§ WORK TASK: Your result should be every line of the records below that contains the word "transport".

§ TASK INPUTS:
--

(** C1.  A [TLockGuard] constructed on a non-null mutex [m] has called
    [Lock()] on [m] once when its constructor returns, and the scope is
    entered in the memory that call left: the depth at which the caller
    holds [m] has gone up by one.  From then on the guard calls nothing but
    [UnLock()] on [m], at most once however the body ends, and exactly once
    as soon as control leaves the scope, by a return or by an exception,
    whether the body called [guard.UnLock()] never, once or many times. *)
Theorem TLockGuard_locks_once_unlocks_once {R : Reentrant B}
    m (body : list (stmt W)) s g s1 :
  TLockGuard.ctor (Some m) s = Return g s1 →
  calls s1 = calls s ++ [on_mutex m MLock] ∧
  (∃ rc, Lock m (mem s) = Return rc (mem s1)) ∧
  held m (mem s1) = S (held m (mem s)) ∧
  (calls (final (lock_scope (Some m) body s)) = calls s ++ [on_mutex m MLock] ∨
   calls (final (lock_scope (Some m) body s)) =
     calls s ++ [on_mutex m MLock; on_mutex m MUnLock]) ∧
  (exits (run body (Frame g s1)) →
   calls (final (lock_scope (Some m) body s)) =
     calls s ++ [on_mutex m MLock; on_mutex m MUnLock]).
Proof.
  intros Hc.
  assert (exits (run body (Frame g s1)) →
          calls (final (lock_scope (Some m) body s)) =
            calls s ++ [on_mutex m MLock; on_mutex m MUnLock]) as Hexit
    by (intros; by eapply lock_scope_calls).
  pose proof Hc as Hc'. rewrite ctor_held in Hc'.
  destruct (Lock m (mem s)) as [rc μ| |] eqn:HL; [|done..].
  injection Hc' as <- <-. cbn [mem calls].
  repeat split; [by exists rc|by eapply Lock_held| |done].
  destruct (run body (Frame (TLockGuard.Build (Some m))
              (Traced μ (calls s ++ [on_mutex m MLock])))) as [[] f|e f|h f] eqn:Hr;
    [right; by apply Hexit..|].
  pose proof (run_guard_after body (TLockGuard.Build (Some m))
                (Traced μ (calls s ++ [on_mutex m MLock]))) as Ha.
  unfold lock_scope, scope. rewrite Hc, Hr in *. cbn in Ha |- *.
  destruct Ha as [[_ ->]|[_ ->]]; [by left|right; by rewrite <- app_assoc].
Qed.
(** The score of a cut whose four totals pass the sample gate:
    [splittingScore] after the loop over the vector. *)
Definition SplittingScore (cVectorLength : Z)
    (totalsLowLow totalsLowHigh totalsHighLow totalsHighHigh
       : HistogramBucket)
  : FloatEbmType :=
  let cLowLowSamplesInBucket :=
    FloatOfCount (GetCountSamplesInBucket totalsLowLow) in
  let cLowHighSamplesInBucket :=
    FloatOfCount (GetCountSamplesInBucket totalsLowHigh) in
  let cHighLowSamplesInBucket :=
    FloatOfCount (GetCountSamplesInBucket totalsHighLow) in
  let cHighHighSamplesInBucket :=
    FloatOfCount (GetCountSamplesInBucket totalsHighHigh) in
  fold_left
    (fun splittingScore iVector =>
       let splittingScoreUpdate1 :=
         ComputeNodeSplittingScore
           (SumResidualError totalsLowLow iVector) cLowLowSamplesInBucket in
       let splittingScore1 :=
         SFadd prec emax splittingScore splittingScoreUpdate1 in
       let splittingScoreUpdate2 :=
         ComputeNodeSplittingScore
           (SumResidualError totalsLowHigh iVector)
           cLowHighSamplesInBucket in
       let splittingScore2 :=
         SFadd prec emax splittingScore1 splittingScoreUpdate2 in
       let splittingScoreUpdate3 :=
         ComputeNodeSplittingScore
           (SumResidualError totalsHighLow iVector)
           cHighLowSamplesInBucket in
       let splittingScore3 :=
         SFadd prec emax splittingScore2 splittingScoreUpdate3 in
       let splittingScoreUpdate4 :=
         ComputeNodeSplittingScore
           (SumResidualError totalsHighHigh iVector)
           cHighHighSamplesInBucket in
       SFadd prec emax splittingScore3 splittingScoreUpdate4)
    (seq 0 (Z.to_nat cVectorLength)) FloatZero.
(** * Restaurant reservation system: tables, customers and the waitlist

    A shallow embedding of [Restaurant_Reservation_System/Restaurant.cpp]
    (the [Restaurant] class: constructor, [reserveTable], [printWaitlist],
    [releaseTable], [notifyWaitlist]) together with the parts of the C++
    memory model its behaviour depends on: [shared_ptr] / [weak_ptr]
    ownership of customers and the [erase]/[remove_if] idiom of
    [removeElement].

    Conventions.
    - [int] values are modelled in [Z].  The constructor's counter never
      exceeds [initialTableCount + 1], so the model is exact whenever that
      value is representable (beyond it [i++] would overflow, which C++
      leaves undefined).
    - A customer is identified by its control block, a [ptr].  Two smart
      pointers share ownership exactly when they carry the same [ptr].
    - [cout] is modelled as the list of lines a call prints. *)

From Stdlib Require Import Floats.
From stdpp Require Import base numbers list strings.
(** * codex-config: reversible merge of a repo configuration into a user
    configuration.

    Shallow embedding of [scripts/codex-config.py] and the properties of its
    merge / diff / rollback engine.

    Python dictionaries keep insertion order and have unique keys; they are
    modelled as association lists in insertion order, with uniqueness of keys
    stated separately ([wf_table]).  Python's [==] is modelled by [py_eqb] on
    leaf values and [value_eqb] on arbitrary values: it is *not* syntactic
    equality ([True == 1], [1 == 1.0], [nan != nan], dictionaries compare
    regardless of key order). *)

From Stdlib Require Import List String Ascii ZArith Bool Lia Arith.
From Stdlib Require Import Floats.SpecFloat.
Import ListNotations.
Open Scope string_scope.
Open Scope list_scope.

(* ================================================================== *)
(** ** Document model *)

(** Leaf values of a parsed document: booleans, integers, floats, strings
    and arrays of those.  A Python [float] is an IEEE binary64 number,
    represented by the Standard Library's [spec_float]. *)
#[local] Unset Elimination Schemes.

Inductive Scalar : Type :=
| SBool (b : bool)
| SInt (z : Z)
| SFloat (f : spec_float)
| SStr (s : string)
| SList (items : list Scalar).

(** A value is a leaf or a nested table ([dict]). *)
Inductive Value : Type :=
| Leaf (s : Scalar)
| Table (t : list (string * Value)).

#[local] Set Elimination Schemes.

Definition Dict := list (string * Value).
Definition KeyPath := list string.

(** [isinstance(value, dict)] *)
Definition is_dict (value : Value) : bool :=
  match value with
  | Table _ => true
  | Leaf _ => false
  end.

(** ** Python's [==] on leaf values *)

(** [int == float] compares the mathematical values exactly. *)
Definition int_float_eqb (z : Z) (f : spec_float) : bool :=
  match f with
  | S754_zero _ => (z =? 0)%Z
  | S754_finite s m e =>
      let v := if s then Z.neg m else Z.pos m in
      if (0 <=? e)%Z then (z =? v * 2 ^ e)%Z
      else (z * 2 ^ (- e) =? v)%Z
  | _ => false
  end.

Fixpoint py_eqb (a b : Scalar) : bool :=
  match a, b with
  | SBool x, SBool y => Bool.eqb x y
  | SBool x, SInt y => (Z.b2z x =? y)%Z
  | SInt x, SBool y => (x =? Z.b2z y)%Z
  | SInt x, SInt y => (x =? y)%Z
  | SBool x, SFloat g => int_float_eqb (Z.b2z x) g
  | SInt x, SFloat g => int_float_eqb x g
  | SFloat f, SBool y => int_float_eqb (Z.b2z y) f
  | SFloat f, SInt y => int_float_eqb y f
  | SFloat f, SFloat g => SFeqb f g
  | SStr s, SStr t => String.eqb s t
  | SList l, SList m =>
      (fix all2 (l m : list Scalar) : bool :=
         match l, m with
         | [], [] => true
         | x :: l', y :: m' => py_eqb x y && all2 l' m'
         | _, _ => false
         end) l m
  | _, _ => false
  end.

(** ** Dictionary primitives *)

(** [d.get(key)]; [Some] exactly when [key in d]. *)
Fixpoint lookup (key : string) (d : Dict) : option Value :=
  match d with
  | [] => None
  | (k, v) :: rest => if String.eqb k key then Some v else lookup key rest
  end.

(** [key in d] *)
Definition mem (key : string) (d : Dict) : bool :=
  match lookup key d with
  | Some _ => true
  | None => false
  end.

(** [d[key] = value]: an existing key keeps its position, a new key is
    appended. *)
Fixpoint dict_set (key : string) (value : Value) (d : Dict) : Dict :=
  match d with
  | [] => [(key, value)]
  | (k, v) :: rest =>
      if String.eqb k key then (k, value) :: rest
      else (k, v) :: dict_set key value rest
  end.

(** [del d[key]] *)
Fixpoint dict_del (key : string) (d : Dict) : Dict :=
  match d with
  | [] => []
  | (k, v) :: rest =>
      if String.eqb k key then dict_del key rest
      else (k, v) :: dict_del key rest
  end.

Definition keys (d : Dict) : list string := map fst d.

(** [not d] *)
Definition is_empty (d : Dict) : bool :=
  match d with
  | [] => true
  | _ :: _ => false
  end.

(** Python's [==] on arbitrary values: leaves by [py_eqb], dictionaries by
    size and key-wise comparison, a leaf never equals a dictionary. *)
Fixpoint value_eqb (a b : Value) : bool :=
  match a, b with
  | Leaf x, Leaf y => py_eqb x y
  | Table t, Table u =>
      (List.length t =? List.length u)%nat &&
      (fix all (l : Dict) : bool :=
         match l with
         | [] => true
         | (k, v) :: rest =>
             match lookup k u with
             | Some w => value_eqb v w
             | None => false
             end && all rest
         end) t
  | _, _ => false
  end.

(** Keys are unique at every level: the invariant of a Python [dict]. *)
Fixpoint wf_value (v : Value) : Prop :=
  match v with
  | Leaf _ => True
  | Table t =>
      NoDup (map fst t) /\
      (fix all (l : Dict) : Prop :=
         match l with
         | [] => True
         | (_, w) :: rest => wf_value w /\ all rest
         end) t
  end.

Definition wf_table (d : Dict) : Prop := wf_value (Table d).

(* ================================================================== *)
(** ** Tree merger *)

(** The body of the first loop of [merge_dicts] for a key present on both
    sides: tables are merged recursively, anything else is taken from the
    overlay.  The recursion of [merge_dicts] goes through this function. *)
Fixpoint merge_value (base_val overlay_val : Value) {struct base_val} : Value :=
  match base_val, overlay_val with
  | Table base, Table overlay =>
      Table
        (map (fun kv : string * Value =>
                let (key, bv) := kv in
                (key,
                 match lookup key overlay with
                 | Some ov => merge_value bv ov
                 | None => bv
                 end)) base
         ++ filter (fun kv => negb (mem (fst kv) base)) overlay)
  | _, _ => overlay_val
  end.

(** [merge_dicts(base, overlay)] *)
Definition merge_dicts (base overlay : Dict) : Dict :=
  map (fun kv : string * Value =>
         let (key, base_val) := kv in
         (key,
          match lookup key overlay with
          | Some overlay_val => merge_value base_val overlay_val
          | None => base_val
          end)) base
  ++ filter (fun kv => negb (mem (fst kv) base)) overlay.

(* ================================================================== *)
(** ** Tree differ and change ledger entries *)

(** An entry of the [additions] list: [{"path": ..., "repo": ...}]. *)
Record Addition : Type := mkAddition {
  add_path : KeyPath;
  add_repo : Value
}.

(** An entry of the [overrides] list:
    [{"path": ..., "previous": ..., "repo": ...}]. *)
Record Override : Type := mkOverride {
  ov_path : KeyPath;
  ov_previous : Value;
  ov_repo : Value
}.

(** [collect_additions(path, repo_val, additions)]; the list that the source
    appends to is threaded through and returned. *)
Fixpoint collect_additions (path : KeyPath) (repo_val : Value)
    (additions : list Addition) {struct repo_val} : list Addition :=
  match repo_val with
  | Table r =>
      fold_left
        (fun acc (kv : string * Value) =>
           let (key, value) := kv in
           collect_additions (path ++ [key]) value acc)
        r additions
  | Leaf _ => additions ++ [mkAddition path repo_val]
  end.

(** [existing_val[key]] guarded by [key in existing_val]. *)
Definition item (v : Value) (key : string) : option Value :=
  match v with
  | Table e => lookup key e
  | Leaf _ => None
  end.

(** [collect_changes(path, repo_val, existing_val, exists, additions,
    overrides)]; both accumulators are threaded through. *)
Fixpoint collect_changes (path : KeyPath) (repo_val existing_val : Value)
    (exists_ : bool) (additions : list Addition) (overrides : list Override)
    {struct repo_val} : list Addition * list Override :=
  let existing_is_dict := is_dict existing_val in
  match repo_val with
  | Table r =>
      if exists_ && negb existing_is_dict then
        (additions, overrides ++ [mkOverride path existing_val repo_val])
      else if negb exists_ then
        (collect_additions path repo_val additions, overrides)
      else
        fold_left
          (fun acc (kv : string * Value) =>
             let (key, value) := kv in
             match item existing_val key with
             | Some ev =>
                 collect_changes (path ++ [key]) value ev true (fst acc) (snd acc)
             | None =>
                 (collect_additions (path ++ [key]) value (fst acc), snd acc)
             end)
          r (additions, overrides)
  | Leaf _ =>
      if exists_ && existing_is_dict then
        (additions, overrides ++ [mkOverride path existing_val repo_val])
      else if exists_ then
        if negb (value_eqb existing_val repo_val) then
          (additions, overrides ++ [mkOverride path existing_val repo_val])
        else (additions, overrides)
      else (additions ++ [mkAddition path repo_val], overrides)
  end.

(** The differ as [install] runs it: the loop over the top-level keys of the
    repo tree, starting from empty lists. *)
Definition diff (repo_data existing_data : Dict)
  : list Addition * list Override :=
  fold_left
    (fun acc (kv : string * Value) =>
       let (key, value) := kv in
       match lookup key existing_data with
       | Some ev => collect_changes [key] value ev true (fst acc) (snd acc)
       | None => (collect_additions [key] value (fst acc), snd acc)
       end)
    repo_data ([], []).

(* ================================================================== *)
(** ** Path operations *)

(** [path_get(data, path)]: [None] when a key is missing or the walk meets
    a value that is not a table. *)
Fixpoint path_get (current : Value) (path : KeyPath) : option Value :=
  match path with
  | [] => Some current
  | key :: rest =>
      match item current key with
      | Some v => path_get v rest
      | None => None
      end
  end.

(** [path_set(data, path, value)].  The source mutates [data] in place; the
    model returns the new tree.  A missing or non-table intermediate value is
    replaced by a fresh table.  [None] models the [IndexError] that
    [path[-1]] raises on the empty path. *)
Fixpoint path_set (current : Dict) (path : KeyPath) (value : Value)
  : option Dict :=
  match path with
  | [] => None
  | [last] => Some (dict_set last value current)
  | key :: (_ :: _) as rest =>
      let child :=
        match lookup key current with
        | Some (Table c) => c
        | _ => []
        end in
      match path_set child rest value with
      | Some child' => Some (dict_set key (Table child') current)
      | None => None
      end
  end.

--

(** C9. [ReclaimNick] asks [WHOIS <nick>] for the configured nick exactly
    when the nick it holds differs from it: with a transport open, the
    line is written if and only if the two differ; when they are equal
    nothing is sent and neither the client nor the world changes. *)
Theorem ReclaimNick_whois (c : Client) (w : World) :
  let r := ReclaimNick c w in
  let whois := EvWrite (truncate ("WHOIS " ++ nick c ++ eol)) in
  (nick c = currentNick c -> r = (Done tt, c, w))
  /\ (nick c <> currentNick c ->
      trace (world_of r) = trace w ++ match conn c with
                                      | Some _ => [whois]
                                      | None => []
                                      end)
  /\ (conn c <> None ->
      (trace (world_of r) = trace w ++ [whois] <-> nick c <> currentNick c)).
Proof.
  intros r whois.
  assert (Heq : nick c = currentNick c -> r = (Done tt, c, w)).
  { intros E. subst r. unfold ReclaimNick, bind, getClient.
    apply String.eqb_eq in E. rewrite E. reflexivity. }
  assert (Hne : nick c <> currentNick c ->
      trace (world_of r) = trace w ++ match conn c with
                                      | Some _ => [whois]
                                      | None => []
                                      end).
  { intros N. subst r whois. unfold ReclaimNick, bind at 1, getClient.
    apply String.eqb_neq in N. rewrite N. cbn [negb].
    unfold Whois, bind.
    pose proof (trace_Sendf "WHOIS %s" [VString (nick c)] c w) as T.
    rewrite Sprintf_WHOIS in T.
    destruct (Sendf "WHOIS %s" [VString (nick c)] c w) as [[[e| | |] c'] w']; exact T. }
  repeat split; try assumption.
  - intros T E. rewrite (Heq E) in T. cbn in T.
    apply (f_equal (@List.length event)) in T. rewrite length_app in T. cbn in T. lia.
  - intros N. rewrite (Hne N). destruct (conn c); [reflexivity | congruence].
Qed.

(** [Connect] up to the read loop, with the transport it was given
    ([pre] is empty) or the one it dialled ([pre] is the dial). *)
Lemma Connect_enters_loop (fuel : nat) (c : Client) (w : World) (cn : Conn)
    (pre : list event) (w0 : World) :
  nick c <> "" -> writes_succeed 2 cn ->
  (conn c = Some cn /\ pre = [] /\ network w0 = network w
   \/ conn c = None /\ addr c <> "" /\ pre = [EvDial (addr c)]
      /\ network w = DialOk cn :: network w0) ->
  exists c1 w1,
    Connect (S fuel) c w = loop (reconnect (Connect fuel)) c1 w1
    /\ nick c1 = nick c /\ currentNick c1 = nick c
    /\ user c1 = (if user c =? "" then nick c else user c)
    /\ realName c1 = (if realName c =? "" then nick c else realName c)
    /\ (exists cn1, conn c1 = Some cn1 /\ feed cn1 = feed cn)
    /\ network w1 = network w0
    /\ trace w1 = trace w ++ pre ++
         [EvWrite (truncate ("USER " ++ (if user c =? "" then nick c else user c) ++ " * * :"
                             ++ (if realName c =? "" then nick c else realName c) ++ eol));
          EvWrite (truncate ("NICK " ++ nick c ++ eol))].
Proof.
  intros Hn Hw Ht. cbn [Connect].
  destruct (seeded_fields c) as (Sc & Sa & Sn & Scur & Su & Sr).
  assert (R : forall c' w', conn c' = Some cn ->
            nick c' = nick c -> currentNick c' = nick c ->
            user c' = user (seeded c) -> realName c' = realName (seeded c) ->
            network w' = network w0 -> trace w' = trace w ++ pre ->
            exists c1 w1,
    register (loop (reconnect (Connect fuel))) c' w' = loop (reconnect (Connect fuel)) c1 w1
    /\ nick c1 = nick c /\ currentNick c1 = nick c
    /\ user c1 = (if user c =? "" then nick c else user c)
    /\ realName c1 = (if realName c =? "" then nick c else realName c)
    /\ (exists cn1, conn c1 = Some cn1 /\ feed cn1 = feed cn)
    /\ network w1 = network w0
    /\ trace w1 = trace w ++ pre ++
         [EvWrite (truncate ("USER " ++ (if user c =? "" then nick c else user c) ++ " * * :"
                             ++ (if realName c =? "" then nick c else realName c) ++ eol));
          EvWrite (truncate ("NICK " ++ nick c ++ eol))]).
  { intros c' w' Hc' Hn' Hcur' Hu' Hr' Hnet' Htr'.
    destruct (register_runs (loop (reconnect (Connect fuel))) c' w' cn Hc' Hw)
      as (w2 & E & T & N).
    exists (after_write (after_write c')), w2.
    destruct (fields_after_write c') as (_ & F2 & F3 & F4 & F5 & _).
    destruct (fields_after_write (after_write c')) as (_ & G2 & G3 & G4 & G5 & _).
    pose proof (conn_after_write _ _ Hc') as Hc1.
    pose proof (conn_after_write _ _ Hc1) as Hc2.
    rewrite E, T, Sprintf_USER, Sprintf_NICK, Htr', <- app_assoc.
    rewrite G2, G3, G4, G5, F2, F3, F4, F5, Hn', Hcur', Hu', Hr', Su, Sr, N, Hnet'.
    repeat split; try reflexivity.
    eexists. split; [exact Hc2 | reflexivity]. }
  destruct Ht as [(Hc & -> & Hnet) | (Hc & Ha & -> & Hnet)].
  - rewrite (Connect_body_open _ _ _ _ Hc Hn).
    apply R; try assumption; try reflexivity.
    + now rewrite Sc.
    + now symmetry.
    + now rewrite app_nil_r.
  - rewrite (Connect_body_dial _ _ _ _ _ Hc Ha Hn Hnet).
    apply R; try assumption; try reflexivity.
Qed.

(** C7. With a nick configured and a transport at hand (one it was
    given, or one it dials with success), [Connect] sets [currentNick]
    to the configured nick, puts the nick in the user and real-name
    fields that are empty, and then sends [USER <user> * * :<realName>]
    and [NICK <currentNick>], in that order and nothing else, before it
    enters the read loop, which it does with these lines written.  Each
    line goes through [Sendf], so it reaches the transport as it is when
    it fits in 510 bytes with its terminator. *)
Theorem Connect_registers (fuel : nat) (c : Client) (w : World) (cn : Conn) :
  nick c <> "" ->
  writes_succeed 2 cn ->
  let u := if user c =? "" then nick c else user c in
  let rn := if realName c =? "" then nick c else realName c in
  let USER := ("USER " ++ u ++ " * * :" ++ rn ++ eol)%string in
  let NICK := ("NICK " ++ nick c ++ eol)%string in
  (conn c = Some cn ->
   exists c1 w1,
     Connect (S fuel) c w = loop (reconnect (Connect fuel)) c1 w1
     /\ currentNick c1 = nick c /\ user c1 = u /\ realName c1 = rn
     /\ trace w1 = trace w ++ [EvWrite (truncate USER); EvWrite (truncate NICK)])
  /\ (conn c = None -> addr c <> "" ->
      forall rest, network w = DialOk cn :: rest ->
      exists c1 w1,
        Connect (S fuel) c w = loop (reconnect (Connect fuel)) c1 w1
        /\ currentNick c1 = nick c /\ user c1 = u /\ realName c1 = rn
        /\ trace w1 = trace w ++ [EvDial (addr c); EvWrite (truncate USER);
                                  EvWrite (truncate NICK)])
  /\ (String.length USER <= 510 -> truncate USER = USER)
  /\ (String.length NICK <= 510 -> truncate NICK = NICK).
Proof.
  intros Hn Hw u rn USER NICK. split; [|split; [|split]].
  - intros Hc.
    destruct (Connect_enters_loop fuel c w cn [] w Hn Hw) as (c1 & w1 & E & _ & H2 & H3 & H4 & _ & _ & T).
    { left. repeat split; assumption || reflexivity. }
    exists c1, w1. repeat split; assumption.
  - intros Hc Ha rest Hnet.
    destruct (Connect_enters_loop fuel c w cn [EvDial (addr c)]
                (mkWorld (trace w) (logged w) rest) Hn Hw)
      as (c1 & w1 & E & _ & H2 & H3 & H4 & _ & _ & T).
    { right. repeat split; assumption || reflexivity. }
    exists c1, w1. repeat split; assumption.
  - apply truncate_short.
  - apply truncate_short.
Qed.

--

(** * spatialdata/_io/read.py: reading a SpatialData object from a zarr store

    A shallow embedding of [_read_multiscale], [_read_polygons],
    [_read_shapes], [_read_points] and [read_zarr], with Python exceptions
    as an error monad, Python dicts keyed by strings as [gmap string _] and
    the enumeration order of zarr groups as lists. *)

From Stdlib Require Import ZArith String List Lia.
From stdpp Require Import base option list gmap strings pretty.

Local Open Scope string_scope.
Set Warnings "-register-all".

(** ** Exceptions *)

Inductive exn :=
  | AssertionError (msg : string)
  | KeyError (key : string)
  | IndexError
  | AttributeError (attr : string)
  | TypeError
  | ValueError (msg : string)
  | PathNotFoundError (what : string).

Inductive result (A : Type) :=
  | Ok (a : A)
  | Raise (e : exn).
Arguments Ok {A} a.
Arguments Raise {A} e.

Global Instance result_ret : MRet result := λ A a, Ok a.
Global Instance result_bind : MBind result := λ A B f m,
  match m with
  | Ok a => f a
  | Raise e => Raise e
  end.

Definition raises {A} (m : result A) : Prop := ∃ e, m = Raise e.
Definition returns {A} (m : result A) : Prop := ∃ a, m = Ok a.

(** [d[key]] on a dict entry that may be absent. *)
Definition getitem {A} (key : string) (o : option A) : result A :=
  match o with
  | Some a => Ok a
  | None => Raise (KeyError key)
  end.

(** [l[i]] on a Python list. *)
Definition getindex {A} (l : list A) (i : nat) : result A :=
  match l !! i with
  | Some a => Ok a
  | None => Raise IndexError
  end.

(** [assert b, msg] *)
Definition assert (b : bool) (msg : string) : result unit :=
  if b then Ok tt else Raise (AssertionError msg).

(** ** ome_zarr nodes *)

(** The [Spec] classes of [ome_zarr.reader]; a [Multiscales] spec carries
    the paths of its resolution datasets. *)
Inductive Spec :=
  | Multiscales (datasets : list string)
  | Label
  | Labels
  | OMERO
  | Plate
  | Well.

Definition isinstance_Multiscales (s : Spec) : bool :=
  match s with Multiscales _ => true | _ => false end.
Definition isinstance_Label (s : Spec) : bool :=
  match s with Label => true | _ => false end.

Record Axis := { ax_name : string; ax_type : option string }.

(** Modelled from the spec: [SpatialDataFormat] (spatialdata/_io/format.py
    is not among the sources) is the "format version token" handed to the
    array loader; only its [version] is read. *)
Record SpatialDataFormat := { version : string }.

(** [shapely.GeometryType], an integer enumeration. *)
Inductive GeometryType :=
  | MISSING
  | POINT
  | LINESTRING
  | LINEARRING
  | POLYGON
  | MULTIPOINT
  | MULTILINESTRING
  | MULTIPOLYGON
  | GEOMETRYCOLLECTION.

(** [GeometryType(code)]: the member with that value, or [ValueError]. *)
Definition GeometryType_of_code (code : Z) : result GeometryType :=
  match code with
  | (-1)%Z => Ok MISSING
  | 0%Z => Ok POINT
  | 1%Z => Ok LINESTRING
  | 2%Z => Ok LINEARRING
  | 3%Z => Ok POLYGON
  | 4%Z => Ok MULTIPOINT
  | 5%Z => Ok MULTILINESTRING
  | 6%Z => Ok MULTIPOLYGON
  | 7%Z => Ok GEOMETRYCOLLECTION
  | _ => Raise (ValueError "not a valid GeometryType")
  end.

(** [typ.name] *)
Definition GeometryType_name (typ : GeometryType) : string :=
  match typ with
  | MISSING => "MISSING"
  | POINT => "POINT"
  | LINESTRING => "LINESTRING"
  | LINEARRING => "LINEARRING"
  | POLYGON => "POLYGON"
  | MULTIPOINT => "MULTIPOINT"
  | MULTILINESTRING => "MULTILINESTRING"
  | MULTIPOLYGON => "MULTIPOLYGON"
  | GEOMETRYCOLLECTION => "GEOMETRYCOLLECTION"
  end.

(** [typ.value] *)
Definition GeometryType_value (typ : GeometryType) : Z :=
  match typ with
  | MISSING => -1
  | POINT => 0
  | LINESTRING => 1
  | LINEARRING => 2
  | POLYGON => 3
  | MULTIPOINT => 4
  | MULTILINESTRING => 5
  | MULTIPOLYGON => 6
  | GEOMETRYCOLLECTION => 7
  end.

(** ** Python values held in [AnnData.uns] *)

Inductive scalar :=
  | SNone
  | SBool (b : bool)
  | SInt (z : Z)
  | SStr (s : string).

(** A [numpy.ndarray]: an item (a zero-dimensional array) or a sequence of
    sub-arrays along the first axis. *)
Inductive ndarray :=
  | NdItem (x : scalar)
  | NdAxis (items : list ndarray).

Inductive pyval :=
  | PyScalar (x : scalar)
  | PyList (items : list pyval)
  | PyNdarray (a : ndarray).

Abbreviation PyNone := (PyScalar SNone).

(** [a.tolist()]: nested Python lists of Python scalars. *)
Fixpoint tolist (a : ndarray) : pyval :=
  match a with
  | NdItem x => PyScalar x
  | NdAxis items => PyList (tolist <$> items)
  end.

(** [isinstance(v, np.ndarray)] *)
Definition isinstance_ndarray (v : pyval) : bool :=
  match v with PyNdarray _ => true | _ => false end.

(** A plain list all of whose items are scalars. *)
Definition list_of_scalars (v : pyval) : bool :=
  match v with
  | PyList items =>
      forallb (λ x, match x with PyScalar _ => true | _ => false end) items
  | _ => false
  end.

--

§ RESPONSE:
    when the nick it holds differs from it: with a transport open, the
(** [Connect] up to the read loop, with the transport it was given
(** C7. With a nick configured and a transport at hand (one it was
    line goes through [Sendf], so it reaches the transport as it is when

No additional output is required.